# [PROBLEM DETAILS]
Working from the entries below, give again each line from the first through the one containing "Notation asks := (AskSystem Msg Waker).", exactly and with nothing else.

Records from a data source
------------------------

(* ===== verification/AskRef.v ===== *)
(** Asking through a reference ([dignus-actor-core/src]): [ActorRef::ask] of
    [internals/actor_ref.rs], posting through the trait object of either kind of
    reference, the posting and joining helpers of [actor_base.rs] and
    [actor_await.rs], and the whole of a request and its answer. *)
From S2P Require Import Prelude MpscQueue Registry ActorCore YieldTask Ask.

Section ask_ref.
Context {A Msg Waker W : Type} `{!EqDecision Waker}.
Context `{!RunnerOps (ActorRunner A Msg) (ActorMail Msg) W}.
Variable reg : ActorRegistry (ActorRunner A Msg).
Notation asks := (AskSystem Msg Waker).

(** [impl ActorRefTrait for ActorRef] and [for AskReplyActorRef]: what a post
    through a [dyn ActorRefTrait] does. *)
Definition trait_post (target : ActorRefTrait) (m : Msg) (s : option ActorRefTrait) :
    M (asks * W) unit := fun st =>
  match target with
  | ActorRefOf r => (Ok tt, (st.1, ref_post reg r m s st.2))
  | AskReplyOf i => let '(o, k) := reply m i st.1 in (o, (k, st.2))
  end.

(** [ActorRef::ask]: register, then post with the reply reference as sender. *)
Definition ref_ask (r : ActorRef) (m : Msg) (instant_max now timeout address : Z) :
    M (asks * W) nat := fun st =>
  match register instant_max now timeout address st.1 with
  | (Ok i, k) => (Ok i, (k, ref_post reg r m (Some (AskReplyOf i)) st.2))
  | (Panic msg, k) => (Panic msg, (k, st.2))
  | (UB msg, k) => (UB msg, (k, st.2))
  end.

(** [ActorContext::post] and [ActorBase::post]: the actor is the sender. *)
Definition context_post (c : ActorContext) (target : ActorRefTrait) (m : Msg) : M (asks * W) unit :=
  fun st =>
    match self_ref_trait c with
    | Ok self => trait_post target m (Some self) st
    | Panic msg => (Panic msg, st)
    | UB msg => (UB msg, st)
    end.

Definition base_self_ref (a : Actor A) : outcome ActorRefTrait := self_ref_trait (actor_context a).
Definition base_post (a : Actor A) := context_post (actor_context a).
Definition base_verify_context (current : option Z) (a : Actor A) : outcome unit :=
  verify_context current (actor_context a).

(** [ActorAwait::join]. *)
Definition join (a : Actor A) : outcome ActorAwaiter :=
  d ← ctx_get_dispatcher (actor_context a); Ok (join_dispatcher d).

(** [AskAwaiter::poll] of the [i]-th ask. *)
Definition poll_ask {R} (downcast : Msg -> option R) (w : Waker) (i : nat) :
    M asks (Ask.Poll (R + AskError)) := fun k =>
  match holders k !! i with
  | Some h =>
      let '(o, m) := poll_awaiter downcast w (state h) in
      (o, set_holders k (<[i := mkHolder m (alive h)]> (holders k)) (woken k))
  | None => (Panic "no such ask", k)
  end.

(** ** An ask that waits *)

(** Ask [i] is held and undecided, and no slot lets it expire before [d]. *)
Definition waiting (i : nat) (d : Z) (k : asks) : Prop :=
  no_poison k
  /\ (exists wk, holders k !! i = Some (mkHolder (new_mutex (mkAwaiter None false false wk)) true))
  /\ forall e, Some e ∈ Ask.slots k -> ask_awaiter e = i -> d <= deadline e.

(** What may happen meanwhile: other asks, their answers and drops, and sweeps
    before the deadline. *)
Definition meanwhile (i : nat) (d : Z) (op : table_op Msg) : Prop :=
  spares i op /\ match op with TSweep now _ => now < d | TStop => False | _ => True end.

Lemma waiting_complete i d j r t k :
  waiting i d k -> j <> i -> waiting i d (complete_awaiter r t j k).2.
Proof.
  intros (Hp & Hh & Hs) Hne. unfold complete_awaiter. destruct (upgrade k j) as [h|] eqn:Hu; [|done].
  assert (holders k !! j = Some h) as Hj by (unfold upgrade in Hu; repeat case_match; by simplify_eq).
  pose proof (Hp j h Hj) as Hpj.
  assert (forall s' l, poisoned s' = false ->
    waiting i d (set_holders k (<[j := mkHolder s' (alive h)]> (holders k)) l)) as Hgen.
  { intros s' l Hs'. split_and!; cbn; [|by rewrite list_lookup_insert_ne|done].
    intros j' h'. cbn. intros [(-> & <- & _)|[_ Hx]]%list_lookup_insert_Some; [done|by apply (Hp j')]. }
  unfold complete, lock_unwrap. rewrite Hpj. destruct (completed (inner (state h))); cbn; by apply Hgen.
Qed.

Lemma waiting_sweep i d now now' k :
  waiting i d k -> now < d -> waiting i d (sweep now now' k).2.
Proof.
  intros (Hp & Hh & Hs) Hnow. unfold sweep. destruct (is_stopped k); [done|].
  destruct (scan_spec now k) as (next & -> & _).
  destruct (timeout_all_spec (expired_in now k (Ask.slots k)) (set_slots k (left_in now k (Ask.slots k))) Hp)
    as (hs & wk & -> & Hhs). cbn. cbn in Hhs.
  split_and!; cbn.
  - intros j h. cbn. rewrite Hhs. destruct (holders k !! j) as [h0|] eqn:Hj; [|done]. cbn.
    intros [= <-]. case_decide; [apply expire_sound|]; by apply (Hp j).
  - rewrite Hhs, decide_False; [destruct Hh as [w ->]; by exists w|].
    intros (e & He & Hi & Hd & _)%expired_in_elem. pose proof (Hs e He Hi). lia.
  - intros e (s & He & Hin)%list_elem_of_fmap. case_match; [done|]. subst s. by apply Hs.
Qed.

Lemma waiting_register i d m now timeout address k :
  waiting i d k -> waiting i d (register m now timeout address k).2.
Proof.
  intros (Hp & [wk Hh] & Hs). assert (i < length (holders k))%nat as Hi by (by eapply lookup_lt_Some).
  unfold register, reserve_slot. destruct (is_stopped k); [by split_and!; eauto|].
  destruct (_ <? _); [by split_and!; eauto|].
  assert (no_poison (set_holders k (holders k ++ [mkHolder (new_mutex awaiter_new) true]) (woken k))) as Hp'.
  { intros j h. cbn. intros [Hx|[_ Hx]]%lookup_app_Some; [by apply (Hp j)|].
    destruct (j - length (holders k))%nat; [by simplify_eq/=|done]. }
  cbn [Ask.slots set_holders]. destruct (Ask.slots k !! _); cbn; split_and!; try exact Hp'; try done; try (exists wk; cbn; by rewrite lookup_app_l).
  intros e [n He]%list_elem_of_lookup. cbn in He.
  apply list_lookup_insert_Some in He as [(_ & [= <-] & _)|[_ He]]; cbn; [lia|].
  apply Hs. by eapply list_elem_of_lookup_2.
Qed.

Lemma waiting_run i d m ops : forall k,
  waiting i d k -> Forall (meanwhile i d) ops -> waiting i d (table_run m ops k).
Proof.
  induction ops as [|op ops IH]; intros k Hw Hf; [done|]. apply Forall_cons in Hf as [[Hs Hm] Hf].
  cbn. apply IH; [|done]. destruct op as [now timeout address|now now'| |msg j|j]; cbn in *; try done.
  - by apply waiting_register.
  - by apply waiting_sweep.
  - by apply waiting_complete.
  - destruct Hw as (Hp & Hh & Hsl). split_and!; cbn; [|by rewrite list_lookup_alter_ne|done].
    intros j' h'. cbn. destruct (decide (j = j')) as [->|Hne].
    + rewrite list_lookup_alter_eq. intros (h0 & Hh0 & ->)%fmap_Some. by apply (Hp j' h0).
    + rewrite list_lookup_alter_ne by done. apply Hp.
Qed.

Lemma waiting_pending {R} (downcast : Msg -> option R) i d w k :
  waiting i d k -> (poll_ask downcast w i k).1 = Ok Ask.Pending.
Proof. intros (_ & [wk Hh] & _). unfold poll_ask. by rewrite Hh. Qed.

(** C31.  A request gets its answer: asking posts the message to the actor with
    the ask's own reply reference as the sender; whatever else happens to other
    asks, and however often the sweeper runs before the deadline, the ask stays
    pending until it is answered; and a post through the reply reference then
    decides it, so that the next poll gives the answer (or says that it has
    another type). *)
Theorem ask_answered {R} (downcast : Msg -> option R) (r : ActorRef) (m : Msg)
    instant_max now timeout address i (k k1 : asks) (w w1 : W) :
  no_poison k -> (forall e, Some e ∈ Ask.slots k -> (ask_awaiter e < length (holders k))%nat) ->
  ref_ask r m instant_max now timeout address (k, w) = (Ok i, (k1, w1)) ->
  w1 = ref_post reg r m (Some (AskReplyOf i)) w
  /\ forall ops, Forall (meanwhile i (now + timeout)) ops ->
     let k2 := table_run instant_max ops k1 in
     (forall wk, (poll_ask downcast wk i k2).1 = Ok Ask.Pending)
     /\ forall m' s w2 wk, exists k3, trait_post (AskReplyOf i) m' s (k2, w2) = (Ok tt, (k3, w2))
        /\ (poll_ask downcast wk i k3).1 = Ok (Ready (answer downcast m')).
Proof.
  intros Hp Hslots Hask. unfold ref_ask in Hask. cbn in Hask.
  destruct (register instant_max now timeout address k) as [[i'| |] k'] eqn:Hreg; [|done..].
  simplify_eq. split; [done|]. intros ops Hops k2.
  assert (waiting i (now + timeout) k1) as Hw.
  { unfold register, reserve_slot in Hreg. destruct (is_stopped k); [done|].
    destruct (_ <? _); [done|]. cbn [Ask.slots set_holders] in Hreg.
    destruct (Ask.slots k !! _); [|done]. simplify_eq/=.
    split_and!; cbn.
    - intros j h. cbn. intros [Hx|[_ Hx]]%lookup_app_Some; [by apply (Hp j)|].
      destruct (j - length (holders k))%nat; [by simplify_eq/=|done].
    - exists None. rewrite lookup_app_r, Nat.sub_diag by lia. done.
    - intros e [n He]%list_elem_of_lookup. apply list_lookup_insert_Some in He as [(_ & [= <-] & _)|[_ He]].
      + cbn. lia.
      + intros Hi. pose proof (Hslots e (list_elem_of_lookup_2 _ _ _ He)). lia. }
  apply (waiting_run i _ instant_max ops) in Hw; [|done]. split; [intros wk; by eapply waiting_pending|].
  intros m' s w2 wk. destruct Hw as (_ & [wk0 Hh] & _). fold k2 in Hh.
  unfold trait_post, reply, complete_awaiter, upgrade. cbn [fst snd]. rewrite Hh. cbn.
  eexists. split; [done|]. unfold poll_ask. cbn. rewrite list_lookup_insert_eq by (by eapply lookup_lt_Some).
  done.
Qed.
End ask_ref.

(** ** Witness: an actor that gets the request, and answers it *)
#[local] Instance mail_log : RunnerOps (ActorRunner unit Z) (ActorMail Z) (list (ActorMail Z)) := {
  enqueue_only _ m w := (true, w ++ [m]);
  schedule_self _ w := w;
  runner_kill _ w := w;
}.

Definition asked_ref : ActorRef := mkActorRef 0 0 None.
Definition asked_runner : outcome (ActorRunner unit Z) :=
  runner_new (mkActor context_new tt) 0 asked_ref 2.
Definition asked_registry : ActorRegistry (ActorRunner unit Z) :=
  mkRegistry [mkSlot 0 match asked_runner with Ok r => Some r | _ => None end] 1
    (new_mutex (mkAlloc [] 1 1)).
Definition empty_asks : AskSystem Z nat := mkAskSystem (replicate 4 None) 3 false [] [].

Definition asked : outcome nat * (AskSystem Z nat * list (ActorMail Z)) :=
  ref_ask asked_registry asked_ref 5 1000 10 50 64 (empty_asks, []).

Lemma ask_answered_witness :
  asked.2.2 = [mkMail 5 (Some (AskReplyOf 0))]
  /\ exists k3, trait_post asked_registry (AskReplyOf 0) 7 None
       (table_run 1000 [TSweep 30 30; TRegister 30 5 96; TReply 1 1] asked.2.1, asked.2.2)
       = (Ok tt, (k3, asked.2.2))
     /\ (poll_ask (@Some Z) 1%nat 0 k3).1 = Ok (Ready (inl 7)).
Proof.
  destruct (ask_answered asked_registry (@Some Z) asked_ref 5 1000 10 50 64 0%nat empty_asks asked.2.1
    [] asked.2.2) as [Hpost Hans].
  - intros j h H. discriminate H.
  - intros e He. exfalso. cbn in He. set_solver.
  - vm_compute. reflexivity.
  - destruct (Hans [TSweep 30 30; TRegister 30 5 96; TReply 1 1]) as [_ H].
    { repeat constructor; cbn; lia. }
    split; [rewrite Hpost; vm_compute; reflexivity|].
    destruct (H 7 None asked.2.2 1%nat) as (k3 & H1 & H2). exists k3. exact (conj H1 H2).
Defined.
(** Every buffer parses: the receive loop ends within its fuel, and does what
    the parse says. *)
Lemma decode_loop_parses (n : NetworkSessionRef Ref Session) buffer fuel : forall offset w,
  length buffer - offset < fuel -> offset <= length buffer ->
  exists ms offset' k,
    decode_loop fuel d n buffer offset w = Some (Ok (offset', k), deliver n ms w)
    /\ parses d (drop offset buffer) ms (drop offset' buffer) k
    /\ offset <= offset' <= length buffer.
Proof.
  induction fuel as [|fuel IH]; intros offset w Hf Ho; [lia|]. cbn.
  rewrite decide_False by lia.
  destruct (try_decode d (drop offset buffer)) as [|c m|] eqn:E.
  - exists [], offset, false. split_and!; [done|by constructor|lia..].
  - pose proof (frame_bounds _ _ _ E) as Hb. rewrite length_drop in Hb.
    destruct (IH (offset + c) (match m with Some m => ns_post n m w | None => w end))
      as (ms & o & k & He & Hp & Hr); [lia..|].
    exists (option_list m ++ ms), o, k. split_and!; [|..|lia|lia].
    + rewrite He. f_equal. f_equal. by destruct m.
    + apply parses_frame with c; [done|]. by rewrite drop_drop.
  - exists [], offset, true. split_and!; [done|by constructor|lia..].
Qed.

Lemma decode_parses (n : NetworkSessionRef Ref Session) buffer w :
  exists ms o k,
    decode_loop (S (length buffer)) d n buffer 0 w = Some (Ok (o, k), deliver n ms w)
    /\ parses d buffer ms (drop o buffer) k /\ o <= length buffer.
Proof.
  destruct (decode_loop_parses n buffer (S (length buffer)) 0 w)
    as (ms & o & k & He & Hp & Hr); [lia..|]. exists ms, o, k. split_and!; [done|done|lia].
Qed.

(** [on_data] of a known session, by the parse of what it has plus what came. *)
Lemma on_data_parses (h : SessionActorHost D Ref Session) s e data w :
  decoder h = d -> sessions h !! sid s = Some e ->
  exists ms rest k h', 
    parses d (inbound e ++ data) ms rest k
    /\ on_data s data (h, w) = Some (Ok tt, (h',
         let w' := deliver (network_session e) ms w in
         if k then ns_close (Msg := Msg) (network_session e) w' else w'))
    /\ (k = false -> h' = set_inbound h (sid s) e rest)
    /\ (k = true -> h' = if decide (inbound e = []) then h else set_inbound h (sid s) e rest).
Proof.
  intros Hd He. unfold on_data. rewrite He, Hd.
  destruct (inbound e) as [|b0 bs] eqn:Ei.
  - destruct (decode_parses (network_session e) data w) as (ms & o & k & -> & Hp & Ho).
    exists ms, (drop o data), k.
    assert (set_inbound h (sid s) e [] = h) as Hid.
    { unfold set_inbound, set_sessions. destruct h as [dd oo ss], e as [nn ii]. cbn in *. subst ii.
      by rewrite insert_id. }
    destruct k; [exists h; by split_and!|].
    case_decide; eexists; (split_and!; [done|done| |done]); [done|].
    intros _. rewrite drop_ge by lia. done.
  - destruct (decode_parses (network_session e) ((b0 :: bs) ++ data) w)
      as (ms & o & k & -> & Hp & Ho).
    exists ms, (drop o ((b0 :: bs) ++ data)), k. eexists.
    split_and!; [done|by destruct k|..]; intros _; rewrite ?decide_False by done;
      f_equal; case_decide; try done; by replace o with 0 by lia.
Qed.

Lemma on_data_other (h : SessionActorHost D Ref Session) s e data w h' w' i :
  decoder h = d -> sessions h !! sid s = Some e -> on_data s data (h, w) = Some (Ok tt, (h', w')) ->
  decoder h' = d /\ (i <> sid s -> sessions h' !! i = sessions h !! i).
Proof.
  intros Hd He Hon. destruct (on_data_parses h s e data w Hd He)
    as (ms & rest & k & h1 & _ & Hon' & Hf & Ht). rewrite Hon in Hon'. simplify_eq.
  assert (h1 = h \/ h1 = set_inbound h (sid s) e rest) as [->| ->].
  { destruct k; [specialize (Ht eq_refl)|specialize (Hf eq_refl); auto].
    case_decide; auto. }
  - done.
  - split; [done|]. intros Hne. cbn. by rewrite lookup_insert_ne.
Qed.
End lemmas.

Section feeding.
Context {D Msg Ref Session W : Type}.
Context `{!MessageDecoder D Msg} `{!HostEnv Ref Session Msg W}.
Context (d : D) `{!StreamDecoder d}.
Notation parses := (parses (Msg := Msg)).
Notation sid := (session_id (Ref := Ref) (Msg := Msg) (W := W)).
Implicit Types (h : SessionActorHost D Ref Session) (e : SessionEntry Ref Session).

Lemma parses_settled b ms rest : parses d b ms rest false ->
  try_decode (Msg := Msg) d rest = Incomplete.
Proof. remember false as f eqn:Ef. intros H. by induction H; auto. Qed.

Lemma set_inbound_twice h i e b b' :
  set_inbound (set_inbound h i e b) i (mkEntry (network_session e) b) b' = set_inbound h i e b'.
Proof. unfold set_inbound, set_sessions. cbn. by rewrite insert_insert_eq. Qed.

Lemma deliver_app (n : NetworkSessionRef Ref Session) ms ms' (w : W) :
  deliver n ms' (deliver n ms w) = deliver n (ms ++ ms') w.
Proof. unfold deliver. by rewrite foldl_app. Qed.

Lemma feed_app s chunks chunks' (st : SessionActorHost D Ref Session * W) :
  feed s (chunks ++ chunks') st
  = match feed s chunks st with Some (Ok tt, st') => feed s chunks' st' | other => other end.
Proof.
  revert st. induction chunks as [|c chunks IH]; intros st; cbn [feed app]; [done|].
  destruct (on_data s c st) as [[[[]| |] st']|]; done || apply IH.
Qed.

Lemma feed_parses chunks : forall h s e w ms rest,
  decoder h = d -> sessions h !! sid s = Some e ->
  try_decode (Msg := Msg) d (inbound e) = Incomplete ->
  parses d (inbound e ++ concat chunks) ms rest false ->
  feed s chunks (h, w)
  = Some (Ok tt, (set_inbound h (sid s) e rest, deliver (network_session e) ms w)).
Proof.
  induction chunks as [|c chunks IH]; intros h s e w ms rest Hd He Hinc Hp; cbn [concat feed] in *.
  - rewrite app_nil_r in Hp.
    destruct (parses_det d _ _ _ _ _ _ _ Hp (parses_incomplete d _ Hinc)) as (-> & -> & _).
    cbn. do 3 f_equal. unfold set_inbound, set_sessions. destruct h, e. cbn in *.
    by rewrite insert_id.
  - rewrite app_assoc in Hp.
    destruct (on_data_parses d h s e c w Hd He) as (ms1 & rest1 & k & h' & Hp1 & Hon & Hf & _).
    destruct k.
    { destruct (parses_det d _ _ _ _ _ _ _ Hp (parses_corrupt_app d _ _ _ _ Hp1)) as (_ & _ & [=]). }
    rewrite (Hf eq_refl) in Hon. cbn [andb] in Hon. rewrite Hon.
    assert (exists ms2, ms = ms1 ++ ms2 /\ parses d (rest1 ++ concat chunks) ms2 rest false)
      as (ms2 & -> & Hp2).
    { destruct (decode_parses d (network_session e) (rest1 ++ concat chunks) w)
        as (ms2 & o & k & _ & Hp2 & _).
      destruct (parses_det d _ _ _ _ _ _ _ Hp (parses_app d _ _ _ _ _ _ _ Hp1 Hp2))
        as (-> & -> & <-). eauto. }
    rewrite (IH _ s (mkEntry (network_session e) rest1) _ ms2 rest); cbn; try done.
    + by rewrite set_inbound_twice, deliver_app.
    + by rewrite lookup_insert_eq.
    + by eapply parses_settled.
Qed.
End feeding.

(** ** A stream of length-prefixed frames *)
Section frames.
Context {Msg : Type} (d : LengthPrefixedDecoder Msg).

Definition frames (ps : list bytes) : bytes := concat (map (encode mkLengthPrefixedEncoder) ps).

Definition fits (p : bytes) : Prop :=
  (Z.of_nat (length p) <= max_frame_len d)%Z /\ (Z.of_nat (length p) < 2 ^ 32)%Z.

Lemma frames_parse ps tail ms rest k :
  Forall fits ps -> parses (Msg := Msg) d tail ms rest k ->
  parses d (frames ps ++ tail) (omap (deserialize d) ps ++ ms) rest k.
Proof.
  intros Hps Htail. induction Hps as [|p ps [Hm Hl] _ IH]; [done|].
  unfold frames in *. cbn [map concat]. rewrite <- app_assoc.
  assert (omap (deserialize d) (p :: ps) ++ ms
    = option_list (deserialize d p) ++ (omap (deserialize d) ps ++ ms)) as ->
    by (cbn; by destruct (deserialize d p)).
  eapply parses_frame; [by apply lp_decode_frame|].
  by rewrite drop_app_length.
Qed.
End frames.

(** ** Properties *)
Section properties.
Context {Msg Ref Session W : Type} `{!HostEnv Ref Session Msg W}.
Notation sid := (session_id (Ref := Ref) (Msg := Msg) (W := W)).

(** C27.  Cutting the stream does not matter: whatever chunks the socket
    delivers, as long as the decoder finds no corruption in the stream, the
    host posts to the session's actor exactly the messages of the whole
    stream, in order, keeps exactly its undecoded tail, and touches no other
    session.  The receive loop ends. *)
Theorem on_data_chunking {D} `{!MessageDecoder D Msg} (d : D) `{!StreamDecoder d}
    (h : SessionActorHost D Ref Session) s e w chunks ms rest :
  decoder h = d -> sessions h !! sid s = Some e ->
  try_decode (Msg := Msg) d (inbound e) = Incomplete ->
  parses d (inbound e ++ concat chunks) ms rest false ->
  feed s chunks (h, w)
  = Some (Ok tt, (mkHost d (options h)
      (<[ sid s := mkEntry (network_session e) rest ]> (sessions h)),
      deliver (network_session e) ms w)).
Proof. intros Hd He Hinc Hp. rewrite (feed_parses d chunks h s e w ms rest) by done. by rewrite <- Hd. Qed.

------------------------

# [RESULT OF THIS EXERCISE]
(* ===== verification/AskRef.v ===== *)
(** Asking through a reference ([dignus-actor-core/src]): [ActorRef::ask] of
    [internals/actor_ref.rs], posting through the trait object of either kind of
    reference, the posting and joining helpers of [actor_base.rs] and
    [actor_await.rs], and the whole of a request and its answer. *)
From S2P Require Import Prelude MpscQueue Registry ActorCore YieldTask Ask.

Section ask_ref.
Context {A Msg Waker W : Type} `{!EqDecision Waker}.
Context `{!RunnerOps (ActorRunner A Msg) (ActorMail Msg) W}.
Variable reg : ActorRegistry (ActorRunner A Msg).
Notation asks := (AskSystem Msg Waker).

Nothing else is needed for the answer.